The Linux Page

Encrypt zip or PDF file

Hiding keyboard while typing.

Linux has options to encrypt zip or PDF files.

Note that the zip encryption capabilities are not very strong (i.e. they can be easily cracked). So don't use it if you can avoid it and keep in mind that most anyone can see what's inside either way.

zip --encrypt file.zip files

Note that there is an option to define the password on the command line (with --password) which is safe if you're the only user on your machine, but not so much on a shared machine since the password will appear in the list of processes.

And the PDF is very similar, but you have to enter the passwords on the command line with that one:

qpdf --encrypt [readpass] [ownerpass] 256 -- \
                                [infile].pdf [outfile].pdf

Another thing about having the password on the command line, it will also appear in your history file.
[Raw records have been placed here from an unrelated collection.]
(** Once the caller has set [one_hot_labels] on a constructed dataset, a
    pairwise sample at any index into the records draws a binary label
    and returns: the texts of the two resolved records, (earlier, later)
    when the label is 1 ("in order") and (later, earlier) when it is 0;
    the label itself, or its one-hot vector when the flag is on; the
    queried index; and the two resolved global indices. *)
Lemma discourse_item_shape
  (R : generator) (count_tokens : backend -> string -> Z)
  (all_dataset : Z -> result doc) (is_train : bool) (config_k : Z)
  (name : string) (sd : Z) (self : dataset) (flag : bool)
  (index : Z) (g : G R) :
  sound R ->
  init count_tokens all_dataset is_train config_k name sd = Ok self ->
  1 <= config_k ->
  0 <= index < py_len (processed_data self) ->
  exists utterance earlier later label g',
    let data := processed_data self in
    let tp1 := Z.min (total_doc_sentences utterance - 1)
                     (sentence_id utterance + config_k) in
    let t := Z.max 0 (tp1 - config_k) in
    let t_index := index + (t - sentence_id utterance) in
    let tp1_index := index + (tp1 - sentence_id utterance) in
    py_getitem data index = Ok utterance /\
    py_getitem data t_index = Ok earlier /\
    py_getitem data tp1_index = Ok later /\
    t_index <= tp1_index /\
    randint R 0 1 g = (Ok label, g') /\
    (label = 0 \/ label = 1) /\
    discourse_getitem R (set_one_hot_labels self flag) index g =
    (Ok (mkDiscourse
           (if label =? 1 then sentence earlier else sentence later)
           (if label =? 1 then sentence later else sentence earlier)
           (if flag
            then OneHotLabel (if label =? 1 then [0; 1] else [1; 0])
            else ScalarLabel label)
           index t_index tp1_index),
     g').
Proof.
  intros HR Hinit Hk Hindex.
  pose proof (init_flattened _ _ _ _ _ _ _ Hinit) as Hflat.
  pose proof (init_k _ _ _ _ _ _ _ Hinit) as Hkself.
  destruct (py_getitem_in_range _ _ Hindex) as [u Hu].
  destruct (window_in_unit (processed_data self) config_k index u Hflat
              ltac:(lia) ltac:(lia) Hu)
    as (Ht & Htp1 & a & b & Ha & Hb & Hda & Hdb & Hsa & Hsb).
  assert (Hd : doc_id a = doc_id b) by congruence.
  exists u, a, b, (0 + fst (randbelow R (1 - 0 + 1) g)),
    (snd (randbelow R (1 - 0 + 1) g)).
  cbv zeta.
  pose proof (sound_binary R g HR) as Hlabel. cbv zeta in Hlabel.
  split; [assumption|]. split; [assumption|]. split; [assumption|].
  split; [lia|]. split.
  { unfold randint. now destruct (randbelow R (1 - 0 + 1) g). }
  split; [assumption|].
  rewrite <- Hkself in Ha, Hb.
  rewrite (discourse_getitem_eval R (set_one_hot_labels self flag)
             index g u a b Hu Ha Hb Hd).
  cbn [read_flag set_one_hot_labels one_hot_labels bind k]. rewrite Hkself.
  destruct Hlabel as [-> | ->]; destruct flag; reflexivity.
Qed.
Lemma fetch_entries_acc env exe ids : forall acc w,
  fst (fetch_entries env exe ids acc w) = w
  /\ match snd (fetch_entries env exe ids acc w) with
     | inr entries =>
         exists more,
           entries = acc ++ more
           /\ Forall2 (fun id entry => fetched_entry env exe id = inr entry) ids more
     | inl e =>
         exists good id rest entries,
           ids = good ++ id :: rest
           /\ Forall2 (fun id entry => fetched_entry env exe id = inr entry)
                good entries
           /\ fetched_entry env exe id = inl e
     end.
Proof.
  induction ids as [|key ids IH]; intros acc w.
  - split; [reflexivity|]. exists []. cbn. now rewrite app_nil_r.
  - cbn [fetch_entries]. unfold bind, call_shell, lift.
    change (shell env _) with (shell env (item_get exe key)).
    assert (Hone : fetched_entry env exe key
                   = do res <- shell env (item_get exe key);
                     do json <- loads env res;
                     SSHConfigEntry.__init__ json) by reflexivity.
    destruct (shell env (item_get exe key)) as [e|res]; cbn [rbind] in Hone.
    { split; [reflexivity|]. exists [], key, ids, []. cbn. auto. }
    destruct (loads env res) as [e|json]; cbn [rbind] in Hone.
    { split; [reflexivity|]. exists [], key, ids, []. cbn. auto. }
    destruct (SSHConfigEntry.__init__ json) as [e|entry].
    { split; [reflexivity|]. exists [], key, ids, []. cbn. auto. }
    destruct (IH (acc ++ [entry]) w) as [Hw Hr]. split; [exact Hw|].
    destruct (snd (fetch_entries env exe ids (acc ++ [entry]) w)) as [e|entries].
    + destruct Hr as (good & id & rest & found & -> & Hall & He).
      exists (key :: good), id, rest, (entry :: found). cbn. auto.
    + destruct Hr as (more & -> & Hall).
      exists (entry :: more). rewrite <- app_assoc. auto.
Qed.

(** The loop of lines 214-218 returns one entry per id, in the order of
    the ids; when it raises, the exception is the one of the first id
    whose answer cannot be fetched, parsed or made an entry, every id
    before that one having given an entry. *)
Theorem fetch_in_order (env : Env) (exe : string) (ids : list string) (w : world) :
  match snd (fetch_entries env exe ids [] w) with
  | inr entries =>
      Forall2 (fun id entry => fetched_entry env exe id = inr entry) ids entries
  | inl e =>
      exists good id rest entries,
        ids = good ++ id :: rest
        /\ Forall2 (fun id entry => fetched_entry env exe id = inr entry)
             good entries
        /\ fetched_entry env exe id = inl e
  end.
Proof.
  destruct (fetch_entries_acc env exe ids [] w) as [_ Hr].
  destruct (snd (fetch_entries env exe ids [] w)) as [e|entries]; [exact Hr|].
  now destruct Hr as (more & -> & Hall).
Qed.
On Ubuntu / bash that would be ~/.bash_history. To fix that issue, you have to edit that file and replace the passwords with whatever you'd like...

The qpdf supports two passwords:

  • readpass — password one can use to read the PDF file.
  • ownerpass — password the owner can use to read or write the PDF file.

Make sure to verify that your file is properly protected before sharing it.

For the opposite, you can use the decrypt command like so:

$ echo $export
keepall
$ export HISTCONTROL=ignorespace
$  qpdf --decrypt --password=12345 encrypted_file.pdf \
                                     decrypted_file.pdf
$ export HISTCONTROL=keepall

The HISTCONTROL variable is used to know whether a command should be added to your ~/.bash_history file. Since this command is going to include a password, we do not want it there. So we change the HISTCONTROL variable to ignorespace, which means "do not add command to history if the line starts with one or more spaces".

The echo is used to allow you to restore the value afterward, if you want to do so.

Note that this mechanism can also be used by the command above. If you forget to do so first, make sure to edit your ~/.bash_history file and remove the line(s) with your password(s).